## Problem description
Please give back only the lines below from the one containing "Proof. intros Ht." to the one containing "intros He Ha.", each repeated word for word, both ends included.

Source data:
==================================================

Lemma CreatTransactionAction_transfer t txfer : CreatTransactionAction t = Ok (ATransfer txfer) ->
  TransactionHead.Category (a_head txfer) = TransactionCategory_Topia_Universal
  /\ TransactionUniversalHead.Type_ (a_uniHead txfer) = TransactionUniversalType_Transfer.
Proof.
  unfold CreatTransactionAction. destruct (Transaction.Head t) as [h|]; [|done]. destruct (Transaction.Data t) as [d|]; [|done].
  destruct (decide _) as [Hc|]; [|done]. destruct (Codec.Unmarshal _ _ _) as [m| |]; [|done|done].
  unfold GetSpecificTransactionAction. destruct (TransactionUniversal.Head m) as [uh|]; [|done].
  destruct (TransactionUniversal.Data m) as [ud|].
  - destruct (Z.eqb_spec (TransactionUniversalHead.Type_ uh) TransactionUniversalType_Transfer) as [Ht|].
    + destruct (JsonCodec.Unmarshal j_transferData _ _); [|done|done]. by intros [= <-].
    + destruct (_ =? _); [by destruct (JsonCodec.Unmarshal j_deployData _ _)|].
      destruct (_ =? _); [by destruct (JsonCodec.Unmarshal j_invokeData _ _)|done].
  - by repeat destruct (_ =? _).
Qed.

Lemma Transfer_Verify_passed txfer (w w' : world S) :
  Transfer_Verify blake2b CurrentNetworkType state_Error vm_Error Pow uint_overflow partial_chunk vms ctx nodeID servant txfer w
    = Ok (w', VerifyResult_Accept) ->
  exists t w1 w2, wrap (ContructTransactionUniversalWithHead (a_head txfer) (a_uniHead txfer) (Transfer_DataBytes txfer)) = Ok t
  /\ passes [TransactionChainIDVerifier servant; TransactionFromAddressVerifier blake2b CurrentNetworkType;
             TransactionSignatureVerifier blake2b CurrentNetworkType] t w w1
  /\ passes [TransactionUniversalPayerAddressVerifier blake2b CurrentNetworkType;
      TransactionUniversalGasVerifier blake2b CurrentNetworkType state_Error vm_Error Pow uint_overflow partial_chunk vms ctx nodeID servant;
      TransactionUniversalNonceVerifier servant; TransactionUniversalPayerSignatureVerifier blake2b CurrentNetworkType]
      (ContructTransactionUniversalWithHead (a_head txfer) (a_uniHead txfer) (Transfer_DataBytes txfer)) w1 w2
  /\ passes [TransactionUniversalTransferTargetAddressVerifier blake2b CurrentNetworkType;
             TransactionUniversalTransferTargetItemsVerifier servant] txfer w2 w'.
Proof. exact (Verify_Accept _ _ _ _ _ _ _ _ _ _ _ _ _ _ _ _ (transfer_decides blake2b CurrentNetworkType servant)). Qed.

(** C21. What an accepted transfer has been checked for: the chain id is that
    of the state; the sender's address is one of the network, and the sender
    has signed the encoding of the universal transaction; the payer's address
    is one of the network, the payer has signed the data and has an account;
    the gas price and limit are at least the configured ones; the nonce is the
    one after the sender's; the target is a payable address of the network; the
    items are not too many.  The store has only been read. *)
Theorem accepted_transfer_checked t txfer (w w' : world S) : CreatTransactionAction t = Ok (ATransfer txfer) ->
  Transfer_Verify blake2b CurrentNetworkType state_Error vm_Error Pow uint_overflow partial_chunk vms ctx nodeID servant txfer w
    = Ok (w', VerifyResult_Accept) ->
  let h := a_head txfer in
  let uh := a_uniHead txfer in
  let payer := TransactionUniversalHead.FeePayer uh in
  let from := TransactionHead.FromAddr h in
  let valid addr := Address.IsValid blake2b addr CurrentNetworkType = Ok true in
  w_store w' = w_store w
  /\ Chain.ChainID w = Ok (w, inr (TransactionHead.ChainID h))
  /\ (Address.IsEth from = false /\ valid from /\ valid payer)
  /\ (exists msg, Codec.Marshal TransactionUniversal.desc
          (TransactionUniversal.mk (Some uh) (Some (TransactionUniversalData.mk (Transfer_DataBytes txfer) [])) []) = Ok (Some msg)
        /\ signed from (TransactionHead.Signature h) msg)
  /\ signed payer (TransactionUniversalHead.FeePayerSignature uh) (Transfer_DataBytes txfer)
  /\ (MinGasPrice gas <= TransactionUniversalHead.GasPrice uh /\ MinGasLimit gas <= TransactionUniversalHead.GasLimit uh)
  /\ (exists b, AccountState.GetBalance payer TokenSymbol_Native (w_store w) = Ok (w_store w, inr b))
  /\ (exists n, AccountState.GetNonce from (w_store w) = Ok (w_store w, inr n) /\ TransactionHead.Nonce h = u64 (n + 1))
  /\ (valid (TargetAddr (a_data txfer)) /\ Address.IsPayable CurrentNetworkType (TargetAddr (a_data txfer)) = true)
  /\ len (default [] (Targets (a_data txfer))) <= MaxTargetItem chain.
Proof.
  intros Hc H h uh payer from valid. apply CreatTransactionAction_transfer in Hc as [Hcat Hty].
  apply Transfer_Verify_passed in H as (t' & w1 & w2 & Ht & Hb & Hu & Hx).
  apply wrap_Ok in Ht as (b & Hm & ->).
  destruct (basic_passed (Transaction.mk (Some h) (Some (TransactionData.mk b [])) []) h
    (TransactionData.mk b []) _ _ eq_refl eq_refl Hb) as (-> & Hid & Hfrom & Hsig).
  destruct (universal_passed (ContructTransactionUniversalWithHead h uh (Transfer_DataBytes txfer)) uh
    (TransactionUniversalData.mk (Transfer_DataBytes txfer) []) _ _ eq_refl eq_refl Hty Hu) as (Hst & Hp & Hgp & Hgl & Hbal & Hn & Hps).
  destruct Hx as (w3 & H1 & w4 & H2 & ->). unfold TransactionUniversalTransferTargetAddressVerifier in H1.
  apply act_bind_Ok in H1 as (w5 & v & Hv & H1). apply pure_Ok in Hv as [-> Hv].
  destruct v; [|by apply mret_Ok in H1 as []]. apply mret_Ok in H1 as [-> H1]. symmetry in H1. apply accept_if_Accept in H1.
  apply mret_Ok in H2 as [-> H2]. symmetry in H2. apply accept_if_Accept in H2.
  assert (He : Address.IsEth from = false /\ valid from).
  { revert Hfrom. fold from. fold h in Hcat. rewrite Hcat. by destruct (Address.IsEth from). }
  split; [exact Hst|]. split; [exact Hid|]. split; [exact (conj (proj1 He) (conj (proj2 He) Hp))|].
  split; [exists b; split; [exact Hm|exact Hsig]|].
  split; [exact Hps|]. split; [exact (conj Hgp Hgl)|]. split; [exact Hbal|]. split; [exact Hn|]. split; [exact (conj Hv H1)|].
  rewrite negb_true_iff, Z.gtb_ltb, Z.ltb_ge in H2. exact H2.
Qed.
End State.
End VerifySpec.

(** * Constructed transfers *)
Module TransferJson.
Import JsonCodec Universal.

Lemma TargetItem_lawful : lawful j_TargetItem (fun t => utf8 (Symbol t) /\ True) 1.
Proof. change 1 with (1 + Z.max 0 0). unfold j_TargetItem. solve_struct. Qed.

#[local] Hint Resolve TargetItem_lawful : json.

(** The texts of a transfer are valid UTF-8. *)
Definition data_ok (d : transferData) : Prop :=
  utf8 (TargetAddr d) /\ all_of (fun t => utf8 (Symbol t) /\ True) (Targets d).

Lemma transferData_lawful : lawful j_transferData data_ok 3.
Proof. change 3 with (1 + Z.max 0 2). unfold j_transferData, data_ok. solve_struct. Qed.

==================================================

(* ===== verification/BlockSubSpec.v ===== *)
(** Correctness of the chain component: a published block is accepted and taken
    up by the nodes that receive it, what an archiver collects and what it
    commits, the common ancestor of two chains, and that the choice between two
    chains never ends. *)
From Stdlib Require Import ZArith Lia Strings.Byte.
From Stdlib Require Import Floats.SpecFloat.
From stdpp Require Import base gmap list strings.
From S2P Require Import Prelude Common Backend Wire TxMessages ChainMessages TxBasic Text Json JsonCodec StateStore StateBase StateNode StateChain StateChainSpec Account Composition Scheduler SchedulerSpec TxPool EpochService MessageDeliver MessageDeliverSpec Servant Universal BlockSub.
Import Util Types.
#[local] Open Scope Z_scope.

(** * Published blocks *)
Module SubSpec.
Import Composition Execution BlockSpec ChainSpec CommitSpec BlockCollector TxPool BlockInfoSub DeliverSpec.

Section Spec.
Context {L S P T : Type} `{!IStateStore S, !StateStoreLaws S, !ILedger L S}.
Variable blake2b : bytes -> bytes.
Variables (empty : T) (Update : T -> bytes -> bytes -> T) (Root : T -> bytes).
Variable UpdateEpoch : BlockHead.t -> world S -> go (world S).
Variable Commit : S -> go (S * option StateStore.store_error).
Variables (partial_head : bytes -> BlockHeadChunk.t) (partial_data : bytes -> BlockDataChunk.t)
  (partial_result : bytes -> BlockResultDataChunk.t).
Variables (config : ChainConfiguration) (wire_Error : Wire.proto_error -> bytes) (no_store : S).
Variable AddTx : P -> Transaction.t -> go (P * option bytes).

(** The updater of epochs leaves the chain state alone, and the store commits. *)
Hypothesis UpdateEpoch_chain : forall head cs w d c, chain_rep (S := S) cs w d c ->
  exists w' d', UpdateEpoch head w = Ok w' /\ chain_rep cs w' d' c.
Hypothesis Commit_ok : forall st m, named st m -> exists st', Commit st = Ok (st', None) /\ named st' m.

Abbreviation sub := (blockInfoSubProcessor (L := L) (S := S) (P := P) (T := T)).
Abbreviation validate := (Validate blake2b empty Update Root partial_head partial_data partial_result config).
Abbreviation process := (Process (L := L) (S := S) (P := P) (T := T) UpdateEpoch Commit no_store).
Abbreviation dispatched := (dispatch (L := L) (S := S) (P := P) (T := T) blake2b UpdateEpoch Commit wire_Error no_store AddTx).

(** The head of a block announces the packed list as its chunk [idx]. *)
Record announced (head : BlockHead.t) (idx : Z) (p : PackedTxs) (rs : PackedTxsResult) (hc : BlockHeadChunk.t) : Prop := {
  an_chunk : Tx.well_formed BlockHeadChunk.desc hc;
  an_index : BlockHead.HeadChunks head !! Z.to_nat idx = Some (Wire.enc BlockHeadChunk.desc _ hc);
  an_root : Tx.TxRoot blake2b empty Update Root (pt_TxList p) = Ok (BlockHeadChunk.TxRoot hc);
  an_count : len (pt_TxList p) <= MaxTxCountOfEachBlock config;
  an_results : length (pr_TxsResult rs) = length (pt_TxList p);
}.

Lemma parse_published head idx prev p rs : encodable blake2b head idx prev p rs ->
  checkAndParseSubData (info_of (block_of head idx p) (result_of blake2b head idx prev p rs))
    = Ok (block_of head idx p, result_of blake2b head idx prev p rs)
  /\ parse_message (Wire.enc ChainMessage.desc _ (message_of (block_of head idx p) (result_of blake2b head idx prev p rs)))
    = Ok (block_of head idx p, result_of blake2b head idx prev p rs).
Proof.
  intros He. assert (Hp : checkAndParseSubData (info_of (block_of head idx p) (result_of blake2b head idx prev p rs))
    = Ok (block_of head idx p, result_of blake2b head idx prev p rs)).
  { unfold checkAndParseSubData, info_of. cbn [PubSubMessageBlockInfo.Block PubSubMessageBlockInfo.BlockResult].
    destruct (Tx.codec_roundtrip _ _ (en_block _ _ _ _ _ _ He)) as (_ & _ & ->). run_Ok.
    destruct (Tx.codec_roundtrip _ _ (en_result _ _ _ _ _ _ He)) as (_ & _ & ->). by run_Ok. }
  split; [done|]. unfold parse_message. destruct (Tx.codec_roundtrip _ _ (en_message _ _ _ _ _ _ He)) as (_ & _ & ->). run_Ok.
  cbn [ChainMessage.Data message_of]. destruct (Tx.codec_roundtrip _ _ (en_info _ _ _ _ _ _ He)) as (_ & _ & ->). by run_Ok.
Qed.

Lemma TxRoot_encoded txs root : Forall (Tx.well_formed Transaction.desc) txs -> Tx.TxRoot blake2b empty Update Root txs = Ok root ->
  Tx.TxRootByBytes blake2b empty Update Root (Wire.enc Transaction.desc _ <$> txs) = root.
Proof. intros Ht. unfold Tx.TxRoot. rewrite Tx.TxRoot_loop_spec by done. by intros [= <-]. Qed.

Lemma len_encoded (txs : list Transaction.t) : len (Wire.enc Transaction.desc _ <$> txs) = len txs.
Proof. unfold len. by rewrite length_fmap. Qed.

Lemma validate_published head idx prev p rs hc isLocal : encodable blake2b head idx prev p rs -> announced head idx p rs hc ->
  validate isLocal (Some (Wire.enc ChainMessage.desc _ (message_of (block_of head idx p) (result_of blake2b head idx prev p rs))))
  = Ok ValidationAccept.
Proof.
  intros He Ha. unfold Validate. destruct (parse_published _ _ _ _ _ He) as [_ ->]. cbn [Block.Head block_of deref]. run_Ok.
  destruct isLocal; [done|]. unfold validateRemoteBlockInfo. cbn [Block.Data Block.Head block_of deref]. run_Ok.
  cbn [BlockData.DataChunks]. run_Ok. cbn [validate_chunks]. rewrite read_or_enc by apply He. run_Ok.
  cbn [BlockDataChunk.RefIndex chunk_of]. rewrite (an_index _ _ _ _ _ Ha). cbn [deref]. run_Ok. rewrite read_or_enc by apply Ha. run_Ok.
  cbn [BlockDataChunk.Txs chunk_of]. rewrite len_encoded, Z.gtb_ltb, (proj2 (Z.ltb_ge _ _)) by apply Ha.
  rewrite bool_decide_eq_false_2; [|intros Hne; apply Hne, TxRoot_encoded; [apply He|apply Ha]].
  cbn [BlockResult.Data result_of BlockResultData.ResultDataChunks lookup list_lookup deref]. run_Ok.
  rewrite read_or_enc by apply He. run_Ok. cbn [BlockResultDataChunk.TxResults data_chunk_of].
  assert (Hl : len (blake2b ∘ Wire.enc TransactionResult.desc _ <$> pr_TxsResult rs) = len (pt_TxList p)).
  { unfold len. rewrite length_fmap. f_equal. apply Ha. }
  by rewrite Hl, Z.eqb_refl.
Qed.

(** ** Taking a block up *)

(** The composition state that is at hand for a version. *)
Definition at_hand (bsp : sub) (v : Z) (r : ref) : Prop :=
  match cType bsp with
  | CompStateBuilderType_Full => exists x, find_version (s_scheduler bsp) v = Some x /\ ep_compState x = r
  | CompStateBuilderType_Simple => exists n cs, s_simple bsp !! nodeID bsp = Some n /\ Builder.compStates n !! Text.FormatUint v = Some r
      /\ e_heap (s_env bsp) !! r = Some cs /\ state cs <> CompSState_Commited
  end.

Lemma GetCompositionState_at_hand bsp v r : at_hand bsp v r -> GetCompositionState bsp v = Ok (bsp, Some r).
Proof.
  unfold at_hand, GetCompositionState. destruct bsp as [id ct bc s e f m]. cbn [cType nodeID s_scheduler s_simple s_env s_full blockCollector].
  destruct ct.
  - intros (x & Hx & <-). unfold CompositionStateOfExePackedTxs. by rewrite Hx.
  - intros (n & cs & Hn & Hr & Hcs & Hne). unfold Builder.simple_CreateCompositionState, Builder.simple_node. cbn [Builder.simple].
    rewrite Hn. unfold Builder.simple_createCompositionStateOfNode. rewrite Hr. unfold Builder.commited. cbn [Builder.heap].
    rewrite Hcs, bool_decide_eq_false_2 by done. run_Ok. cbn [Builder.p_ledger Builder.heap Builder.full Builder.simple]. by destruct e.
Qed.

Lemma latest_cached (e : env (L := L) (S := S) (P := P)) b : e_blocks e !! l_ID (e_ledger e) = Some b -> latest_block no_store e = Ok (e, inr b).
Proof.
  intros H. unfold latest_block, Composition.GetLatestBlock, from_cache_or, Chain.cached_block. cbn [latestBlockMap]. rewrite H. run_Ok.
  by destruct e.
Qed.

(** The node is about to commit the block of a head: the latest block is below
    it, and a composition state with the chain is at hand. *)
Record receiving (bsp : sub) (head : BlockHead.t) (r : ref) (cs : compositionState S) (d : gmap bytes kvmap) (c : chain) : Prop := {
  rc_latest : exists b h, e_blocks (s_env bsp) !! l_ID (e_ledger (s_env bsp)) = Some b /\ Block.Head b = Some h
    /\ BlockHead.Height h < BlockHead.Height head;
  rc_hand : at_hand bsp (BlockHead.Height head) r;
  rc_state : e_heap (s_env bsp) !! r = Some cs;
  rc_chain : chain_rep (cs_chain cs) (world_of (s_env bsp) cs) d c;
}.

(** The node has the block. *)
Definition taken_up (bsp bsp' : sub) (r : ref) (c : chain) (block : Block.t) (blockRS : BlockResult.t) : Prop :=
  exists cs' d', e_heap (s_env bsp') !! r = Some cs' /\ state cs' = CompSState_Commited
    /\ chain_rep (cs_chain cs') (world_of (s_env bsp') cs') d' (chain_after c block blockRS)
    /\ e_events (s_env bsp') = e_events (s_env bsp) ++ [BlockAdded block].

==================================================

## Task response
Proof. intros Ht. unfold Tx.TxRoot. rewrite Tx.TxRoot_loop_spec by done. by intros [= <-]. Qed.

Lemma len_encoded (txs : list Transaction.t) : len (Wire.enc Transaction.desc _ <$> txs) = len txs.
Proof. unfold len. by rewrite length_fmap. Qed.

Lemma validate_published head idx prev p rs hc isLocal : encodable blake2b head idx prev p rs -> announced head idx p rs hc ->
  validate isLocal (Some (Wire.enc ChainMessage.desc _ (message_of (block_of head idx p) (result_of blake2b head idx prev p rs))))
  = Ok ValidationAccept.
Proof.
  intros He Ha. unfold Validate. destruct (parse_published _ _ _ _ _ He) as [_ ->]. cbn [Block.Head block_of deref]. run_Ok.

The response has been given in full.